Social determinants of health (SDoH) play a crucial role in patient health outcomes, yet their integration into biomedical knowledge graphs remains underexplored. This study addresses this gap by constructing an SDoH-enriched knowledge graph using the MIMIC-III dataset and PrimeKG. We introduce a novel fairness formulation for graph embeddings, focusing on invariance with respect to sensitive SDoH information. Via employing a heterogeneous-GCN model for drug-disease link prediction, we detect biases related to various SDoH factors. To mitigate these biases, we propose a post-processing method that strategically reweights edges connected to SDoHs, balancing their influence on graph representations. This approach represents one of the first comprehensive investigations into fairness issues within biomedical knowledge graphs incorporating SDoH. Our work not only highlights the importance of considering SDoH in medical informatics but also provides a concrete method for reducing SDoH-related biases in link prediction tasks, paving the way for more equitable healthcare recommendations. Our code is available at \url{https://github.com/hwq0726/SDoH-KG}.

Paper Structure

This paper contains 4 sections, 7 equations, 4 figures, 2 tables.

Figures (4)

  • Figure 1: The workflow of this study. We first construct the SDoH knowledge graph by integrating MIMIC-III, MIMIC-SBDH, and PrimeKG. Then we define the fairness notion and detect the bias with respect to different sensitive SDoH. Finally, we propose a re-weighting strategy to mitigate bias by learning a weighting parameter on the edges between SDoH and drugs.
  • Figure 2: Architecture of our knowledge graph and the number of each type of node.
  • Figure 3: The workflow for bias detection.
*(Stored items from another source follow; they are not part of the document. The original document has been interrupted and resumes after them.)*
(* ===== verification/Ports.v ===== *)
(** * Ports (application/port)

    What the application services ask of a store, a clock and a blob store.
    [OperationalStore] is the view of a transaction inside [Within];
    [UnitOfWork] runs a callback against it and publishes all of its writes or
    none.  A callback may capture variables of its caller: [C] is their type,
    and they keep what was assigned even when the transaction fails. *)

From S2P Require Import Prelude GoString GoTime Identity Release.
From S2P Require Import Review.
From S2P Require Import Records.

(** What [ctx.Err()] answers while the operation runs. *)
Definition Ctx : Type := res unit.

Definition ErrNotExist : error := Errorf "file does not exist" [].
Definition ErrGenerationConflict : error := Errorf "operational generation conflict" [].
Definition ErrCommitOutcomeUnknown : error := Errorf "operational commit outcome unknown" [].

Class OperationalStore (S : Type) := {
  SaveRevision : Ctx → ContractRevision → stM S unit;
  SaveReview : Ctx → ContractReview → stM S unit;
  SaveSyncRecord : Ctx → SyncRecord → stM S unit;
  LoadReleaseTrack : Ctx → string → string → stM S ReleaseTrack;
  SaveReleaseTrack : Ctx → Z → ReleaseTrack → stM S unit;
  SavePublication : Ctx → Publication → stM S unit;
  AppendAuditEvent : Ctx → AuditEvent → stM S unit;
  Enqueue : Ctx → OutboxMessage → stM S unit;
}.

Class UnitOfWork (W S : Type) :=
  Within : ∀ {C : Type}, Ctx → stM (S * C) unit → stM (W * C) unit.

Class RevisionReader (W : Type) :=
  ReadContractRevision : Ctx → string → string → stM W ContractRevision.

Class SyncRecordReader (W : Type) :=
  ReadSyncRecord : Ctx → string → stM W SyncRecord.

Class ReleaseEvidenceReader (W : Type) :=
  ReadReleaseEvidence : Ctx → string → string → string → stM W ReleaseEvidence.

Class ReleaseAuthorizationWriter (W : Type) :=
  WriteReleaseAuthorization : Ctx → ReleaseAuthorization → stM W unit.

Class PublicationReader (W : Type) :=
  ReadPublicPublicationByPath : Ctx → string → stM W Publication.

Class BlobStore (W : Type) := {
  PutBlob : Ctx → list Z → stM W string;
  GetBlob : Ctx → string → stM W (list Z);
}.

(** ** The writes of a transaction

    A callback acts on the store only through its operations: [store_effect]
    is one of them, whether it succeeded or failed. *)
Inductive store_effect {S} `{OperationalStore S} (ctx : Ctx) (s : S) : S → Prop :=
  | effect_revision r : store_effect ctx s (SaveRevision ctx r s).1
  | effect_review r : store_effect ctx s (SaveReview ctx r s).1
  | effect_sync r : store_effect ctx s (SaveSyncRecord ctx r s).1
  | effect_load contract track : store_effect ctx s (LoadReleaseTrack ctx contract track s).1
  | effect_track g t : store_effect ctx s (SaveReleaseTrack ctx g t s).1
  | effect_publication p : store_effect ctx s (SavePublication ctx p s).1
  | effect_audit e : store_effect ctx s (AppendAuditEvent ctx e s).1
  | effect_outbox m : store_effect ctx s (Enqueue ctx m s).1.

(** A callback that touches the store only through its operations. *)
Definition store_client {S C} `{OperationalStore S} (ctx : Ctx) (callback : stM (S * C) unit) : Prop :=
  ∀ s c, rtc (store_effect ctx) s (callback (s, c)).1.1.

(** Programs built of the operations act only through them. *)
Definition store_program {S A} `{OperationalStore S} (ctx : Ctx) (m : stM S A) : Prop :=
  ∀ s, rtc (store_effect ctx) s (m s).1.

Section clients.
Context {S : Type} `{!OperationalStore S} (ctx : Ctx).

Lemma program_bind {A B} (m : stM S A) (f : A → stM S B) :
  store_program ctx m → (∀ a, store_program ctx (f a)) → store_program ctx (m ≫= f).
Proof. intros Hm Hf. apply (keeps_bind (rtc (store_effect ctx))); [exact Hm|exact Hf]. Qed.

Lemma program_wrap {A} (m : stM S A) w : store_program ctx m → store_program ctx (st_wrap m w).
Proof. intros Hm s. specialize (Hm s). unfold st_wrap. by destruct (m s). Qed.

Lemma program_lift {A} (r : res A) : store_program ctx (lift r : stM S A).
Proof. intros s. apply rtc_refl. Qed.

Lemma program_if {A} (b : bool) (m1 m2 : stM S A) :
  store_program ctx m1 → store_program ctx m2 → store_program ctx (if b then m1 else m2).
Proof. by destruct b. Qed.

Lemma program_effect {A} (m : stM S A) : (∀ s, store_effect ctx s (m s).1) → store_program ctx m.
Proof. intros Hm s. by apply rtc_once. Qed.

(** Callbacks that also assign captured variables; [client] is [store_client]
    for any result type. *)
Definition client {C A} (m : stM (S * C) A) : Prop := ∀ s c, rtc (store_effect ctx) s (m (s, c)).1.1.

Lemma client_bind {C A B} (m : stM (S * C) A) (f : A → stM (S * C) B) :
  client m → (∀ a, client (f a)) → client (m ≫= f).
Proof.
  intros Hm Hf s c. unfold mbind, stM_bind. specialize (Hm s c).
  destruct (m (s, c)) as [[s1 c1] [a|e]]; simpl in *; [|done]. eapply rtc_trans; [done|apply Hf].
Qed.

Lemma client_on_fst {C A} (m : stM S A) : store_program ctx m → client (on_fst m : stM (S * C) A).
Proof. intros Hm s c. unfold on_fst. simpl. specialize (Hm s). by destruct (m s). Qed.

Lemma client_on_snd {C A} (m : stM C A) : client (on_snd m : stM (S * C) A).
Proof. intros s c. unfold on_snd. simpl. destruct (m c). apply rtc_refl. Qed.

Lemma client_lift {C A} (r : res A) : client (lift r : stM (S * C) A).
Proof. intros s c. apply rtc_refl. Qed.

Lemma client_ret {C A} (a : A) : client (mret a : stM (S * C) A).
Proof. intros s c. apply rtc_refl. Qed.
End clients.

Create HintDb client.
#[export] Hint Resolve program_bind program_wrap program_lift program_if client_bind client_on_fst client_on_snd client_lift client_ret : client.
This figure illustrates the process of detecting bias with respect to sensitive SDoH $\mathcal{T}_i = \{w_0, w_1\}$. In the figure, drug nodes B is a $\mathcal{T}_i$-free drug node, and we mask the edge with disease $\Omega$ to build the training graph. We connect B with SDoH $w_0$ and $w_1$ respectively to construct two testing graphs: $\mathcal{G}_0$ and $\mathcal{G}_1$. A GCN trained on the training graph is then used to perform inference on both testing graphs, and the resulting scores are compared to detect bias.
  • Figure 4: The training process of the de-biasing method. We first follow the steps in Bias Detection but collect a different test edge set to generate two training graphs for de-biasing: $\mathcal{G}_0^d, \mathcal{G}_1^d$. Then, with the weighted-GCN, we perform inference on both of the graphs and compute the loss. During the update phase, all the parameters in pre-trained GCN are frozen and only the weighting parameter $\hat{\mathbf{e}}$ is updated to minimize the loss.